_INPUT FOR THIS TASK_
Content starts
(* ===== verification/CryptoTheorems.v ===== *)
(** * Web Crypto: theorems

    Programs are lists of actions: what a script can do to the objects it gets hold
    of, and the calls of [SubtleCrypto], each with the actions that run at its
    [await]s.  The slots of a key are own properties whose keys are symbols, which a
    script finds with [Object.getOwnPropertySymbols], so a script can also write them.
    As long as no script does ([leaves_slots]), a key that is not extractable stays so
    and is not wrapped, nor exported unless a script has hidden its [extractable]
    accessor; a call that needs a usage succeeds only with a key that has it; an
    imported key has only usages its algorithm and type allow; and an unwrapped key
    is the key that was wrapped. *)

From Stdlib Require Import ZArith Lia.
From stdpp Require Import base list gmap numbers option strings.
From S2P Require Import Prelude JsNumber WebIdl Crypto CryptoKeys SubtleCrypto CryptoProps.

#[local] Open Scope Z_scope.
#[local] Open Scope crypto_scope.

(** ** Programs *)

(** Assigning to a slot, [key[symbol] = value]. *)
Inductive slot_value :=
  | SlotType (t : KeyType)
  | SlotExtractable (v : bool)
  | SlotUsages (array : Z)
  | SlotAlgorithm (object : Z)
  | SlotHandle (handle : Z).

Inductive action :=
  | WriteSlot (key : Z) (v : slot_value)
  | WriteBuffer (r : Z) (b : bytes)
  | WriteArray (r : Z) (us : list KeyUsage)
  | WriteAlgorithm (r : Z) (a : KeyAlgorithm)
  | DefineExtractable (key : Z) (v : bool)
  | DefineUsages (key : Z) (us : list KeyUsage)
  | Digest (a : AlgorithmIdentifier) (data : buffer_source)
  | EncryptCall (a : AlgorithmIdentifier) (key : Z) (data : buffer_source)
  | DecryptCall (a : AlgorithmIdentifier) (key : Z) (data : buffer_source)
  | SignCall (a : AlgorithmIdentifier) (key : Z) (data : buffer_source)
  | VerifyCall (a : AlgorithmIdentifier) (key : Z) (signature data : buffer_source)
  | ImportCall (format : KeyFormat) (keyData : key_source) (a : AlgorithmIdentifier) (extractable : bool) (us : list KeyUsage)
  | ExportCall (format : KeyFormat) (key : Z)
  | DeriveBitsCall (a : AlgorithmIdentifier) (key : Z) (length : option jnum) (l : list action)
  | DeriveKeyCall (a : AlgorithmIdentifier) (key : Z) (t : AlgorithmIdentifier) (extractable : bool) (us : list KeyUsage) (l1 l2 : list action)
  | WrapCall (format : KeyFormat) (key wrappingKey : Z) (a : AlgorithmIdentifier) (l : list action) (iv : option bytes)
  | UnwrapCall (format : KeyFormat) (wrapped : buffer_source) (key : Z) (a ka : AlgorithmIdentifier) (extractable : bool) (us : list KeyUsage) (l1 l2 : list action)
  | GenerateCall (a : AlgorithmIdentifier) (extractable : bool) (us : list KeyUsage) (l1 l2 : list action).

(** Assigning to an object that is there. *)
Definition write {A} (r : Z) (x : A) (m : gmap Z A) : gmap Z A := match m !! r with Some _ => <[r := x]> m | None => m end.

(** [Object.defineProperty(key, "extractable", ...)] and the same for [usages]. *)
Definition define_extractable (v : bool) (k : CryptoKey) : CryptoKey :=
  mkKey (k_type k) (k_extractable k) (k_usages k) (k_algorithm k) (k_handle k) (Some v) (own_usages k).
Definition define_usages (a : Z) (k : CryptoKey) : CryptoKey :=
  mkKey (k_type k) (k_extractable k) (k_usages k) (k_algorithm k) (k_handle k) (own_extractable k) (Some a).

Definition write_slot (v : slot_value) (k : CryptoKey) : CryptoKey :=
  match v with
  | SlotType t => mkKey t (k_extractable k) (k_usages k) (k_algorithm k) (k_handle k) (own_extractable k) (own_usages k)
  | SlotExtractable b => mkKey (k_type k) b (k_usages k) (k_algorithm k) (k_handle k) (own_extractable k) (own_usages k)
  | SlotUsages r => mkKey (k_type k) (k_extractable k) r (k_algorithm k) (k_handle k) (own_extractable k) (own_usages k)
  | SlotAlgorithm r => mkKey (k_type k) (k_extractable k) (k_usages k) r (k_handle k) (own_extractable k) (own_usages k)
  | SlotHandle h => mkKey (k_type k) (k_extractable k) (k_usages k) (k_algorithm k) h (own_extractable k) (own_usages k)
  end.

(** Programs that do not write slots, at their awaits neither. *)
Fixpoint leaves_slots (a : action) : bool :=
  match a with
  | WriteSlot _ _ => false
  | DeriveBitsCall _ _ _ l => forallb leaves_slots l
  | DeriveKeyCall _ _ _ _ _ l1 l2 => forallb leaves_slots l1 && forallb leaves_slots l2
  | WrapCall _ _ _ _ l _ => forallb leaves_slots l
  | UnwrapCall _ _ _ _ _ _ _ l1 l2 => forallb leaves_slots l1 && forallb leaves_slots l2
  | GenerateCall _ _ _ l1 l2 => forallb leaves_slots l1 && forallb leaves_slots l2
  | _ => true
  end.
Content ends
Go to the line with "(t : AlgorithmIdentifier)" in the entries above and repeat every line from there through the line with "(wrapped : buffer_source)", exactly and with no other text.

_TASK OUTPUT_
  | DeriveKeyCall (a : AlgorithmIdentifier) (key : Z) (t : AlgorithmIdentifier) (extractable : bool) (us : list KeyUsage) (l1 l2 : list action)
  | WrapCall (format : KeyFormat) (key wrappingKey : Z) (a : AlgorithmIdentifier) (l : list action) (iv : option bytes)
  | UnwrapCall (format : KeyFormat) (wrapped : buffer_source) (key : Z) (a ka : AlgorithmIdentifier) (extractable : bool) (us : list KeyUsage) (l1 l2 : list action)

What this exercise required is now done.